== Segment start ==
(* ===== verification/ClusterConfig.v ===== *)
(** * cluster.c: the configuration changes and what they guarantee

    The theorems on the handlers of [ClusterSlots]: assigning and releasing slots,
    the update of the configuration by another node, the takeover by a slave, the
    state of the cluster and the configuration epochs. *)

From stdpp Require Import gmap.
From S2P Require Import Prelude Bits ClusterSlots.

(** ** Counting the slots of a node *)

Lemma owned_zero n s : owned n s = 0 <-> forall i, s !! i <> Some (Some n).
Proof.
  unfold owned. split.
  - intros H i Hi. assert (Hl : length (filter (fun o => o = Some n) s) = 0%nat) by lia. apply nil_length_inv in Hl.
    assert (Hin : Some n ∈ filter (fun o => o = Some n) s) by (apply list_elem_of_filter; eauto using list_elem_of_lookup_2).
    rewrite Hl in Hin. by apply not_elem_of_nil in Hin.
  - intros H. assert (E : filter (fun o => o = Some n) s = []); [|by rewrite E].
    apply elem_of_nil_inv. intros o [-> [i Hi]%list_elem_of_lookup_1]%list_elem_of_filter. by apply (H i).
Qed.

Lemma numslots_zero st n nd :
  slots_ok st -> nodes st !! n = Some nd -> numslots nd = 0 <-> forall i, slots st !! i <> Some (Some n).
Proof. intros Hok En. destruct (ok_nodes st Hok n nd En) as (_ & _ & -> & _). apply owned_zero. Qed.

(** ** Roles *)

Lemma has_flag_set nd f k : 0 <= k -> has_flag (set_flag nd f) (2 ^ k) = Z.testbit f k || has_flag nd (2 ^ k).
Proof. intros Hk. rewrite !has_flag_testbit by done. cbn [set_flag with_flags flags]. rewrite Z.lor_spec. apply orb_comm. Qed.

Lemma has_flag_clear nd f k : 0 <= k -> has_flag (clear_flag nd f) (2 ^ k) = negb (Z.testbit f k) && has_flag nd (2 ^ k).
Proof.
  intros Hk. rewrite !has_flag_testbit by done. cbn [clear_flag with_flags flags]. rewrite Z.land_spec, Z.lnot_spec by done. apply andb_comm.
Qed.

Lemma nodeIsMaster_set nd f : nodeIsMaster (set_flag nd f) = Z.testbit f 0 || nodeIsMaster nd.
Proof. apply (has_flag_set nd f 0). lia. Qed.

Lemma nodeIsMaster_clear nd f : nodeIsMaster (clear_flag nd f) = negb (Z.testbit f 0) && nodeIsMaster nd.
Proof. apply (has_flag_clear nd f 0). lia. Qed.

(** Removing a slave from the array of its master changes nothing else of any node. *)
Lemma removeSlave_roles st m n st' b x nd :
  clusterNodeRemoveSlave st m n = Some (st', b) -> nodes st !! x = Some nd ->
  exists nd', nodes st' !! x = Some nd' /\ nodeIsMaster nd' = nodeIsMaster nd /\ slaveof nd' = slaveof nd.
Proof.
  unfold clusterNodeRemoveSlave. destruct (nodes st !! m) as [md|] eqn:Em; [|done]. mred.
  destruct (list_find _ _) as [[j ?]|]; [|intros [= <- _]; eauto]. intros [= <- _] En. cbn [put_node with_nodes nodes].
  destruct (decide (x = m)) as [->|]; [|rewrite lookup_insert_ne by done; eauto].
  rewrite lookup_insert_eq. eexists. split; [done|]. rewrite Em in En. injection En as ->.
  destruct (bool_decide _); [|done]. split; [|done]. rewrite nodeIsMaster_clear. done.
Qed.

Lemma setMaster_role st n me st' effs :
  nodes st !! myself st = Some me -> clusterSetMaster st n = Some (st', effs) ->
  exists me', nodes st' !! myself st = Some me' /\ nodeIsMaster me' = false /\ slaveof me' = Some n.
Proof.
  intros Eme. unfold clusterSetMaster. destruct (bool_decide_reflect (n = myself st)) as [|Hne]; [done|]. rewrite Eme. mred.
  destruct (negb _); [done|]. intros H. apply bind_Some in H as (st1 & E1 & H).
  assert (Hme : myself st1 = myself st /\ exists me1, nodes st1 !! myself st = Some me1 /\ nodeIsMaster me1 = false).
  { destruct (nodeIsMaster me) eqn:Em.
    - injection E1 as <-. split; [done|]. cbn [clusterCloseAllSlots with_open_slots put_node with_nodes nodes]. rewrite lookup_insert_eq.
      eexists. split; [done|]. by rewrite nodeIsMaster_set, nodeIsMaster_clear.
    - destruct (slaveof me) as [m|]; [|injection E1 as <-; eauto].
      apply bind_Some in E1 as ([st0 b] & E0 & [= <-]). destruct (removeSlave_roles _ _ _ _ _ _ _ E0 Eme) as (me1 & E1 & Hm & _).
      split; [|exists me1; by rewrite Hm]. revert E0. unfold clusterNodeRemoveSlave. destruct (nodes st !! m); [|done]. mred.
      by destruct (list_find _ _) as [[??]|]; intros [= <- _]. }
  destruct Hme as (Emy & me1 & Eme1 & Hm1). rewrite Emy, Eme1 in H. cbn [mbind option_bind] in H.
  apply bind_Some in H as ([st3 b] & E3 & [= <- <-]). revert E3. unfold clusterNodeAddSlave.
  cbn [put_node with_nodes nodes myself]. rewrite Emy, lookup_insert_ne by done. destruct (nodes st1 !! n) as [nd|] eqn:En; [|done]. mred.
  exists (with_slaveof me1 (Some n)). split_and!; [|done..].
  revert E3. destruct (bool_decide _); intros [= <- _]; cbn [resetManualFailover with_election put_node with_nodes nodes].
  - by rewrite lookup_insert_eq.
  - rewrite lookup_insert_ne by done. by rewrite lookup_insert_eq.
Qed.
== Segment end ==
→ **Required action**
Only the lines from the one holding "exists me', nodes" through the end of the listing should be given again, exactly and with both ends included.

→ **Output of the task**
  exists me', nodes st' !! myself st = Some me' /\ nodeIsMaster me' = false /\ slaveof me' = Some n.
Proof.
  intros Eme. unfold clusterSetMaster. destruct (bool_decide_reflect (n = myself st)) as [|Hne]; [done|]. rewrite Eme. mred.
  destruct (negb _); [done|]. intros H. apply bind_Some in H as (st1 & E1 & H).
  assert (Hme : myself st1 = myself st /\ exists me1, nodes st1 !! myself st = Some me1 /\ nodeIsMaster me1 = false).
  { destruct (nodeIsMaster me) eqn:Em.
    - injection E1 as <-. split; [done|]. cbn [clusterCloseAllSlots with_open_slots put_node with_nodes nodes]. rewrite lookup_insert_eq.
      eexists. split; [done|]. by rewrite nodeIsMaster_set, nodeIsMaster_clear.
    - destruct (slaveof me) as [m|]; [|injection E1 as <-; eauto].
      apply bind_Some in E1 as ([st0 b] & E0 & [= <-]). destruct (removeSlave_roles _ _ _ _ _ _ _ E0 Eme) as (me1 & E1 & Hm & _).
      split; [|exists me1; by rewrite Hm]. revert E0. unfold clusterNodeRemoveSlave. destruct (nodes st !! m); [|done]. mred.
      by destruct (list_find _ _) as [[??]|]; intros [= <- _]. }
  destruct Hme as (Emy & me1 & Eme1 & Hm1). rewrite Emy, Eme1 in H. cbn [mbind option_bind] in H.
  apply bind_Some in H as ([st3 b] & E3 & [= <- <-]). revert E3. unfold clusterNodeAddSlave.
  cbn [put_node with_nodes nodes myself]. rewrite Emy, lookup_insert_ne by done. destruct (nodes st1 !! n) as [nd|] eqn:En; [|done]. mred.
  exists (with_slaveof me1 (Some n)). split_and!; [|done..].
  revert E3. destruct (bool_decide _); intros [= <- _]; cbn [resetManualFailover with_election put_node with_nodes nodes].
  - by rewrite lookup_insert_eq.
  - rewrite lookup_insert_ne by done. by rewrite lookup_insert_eq.
Qed.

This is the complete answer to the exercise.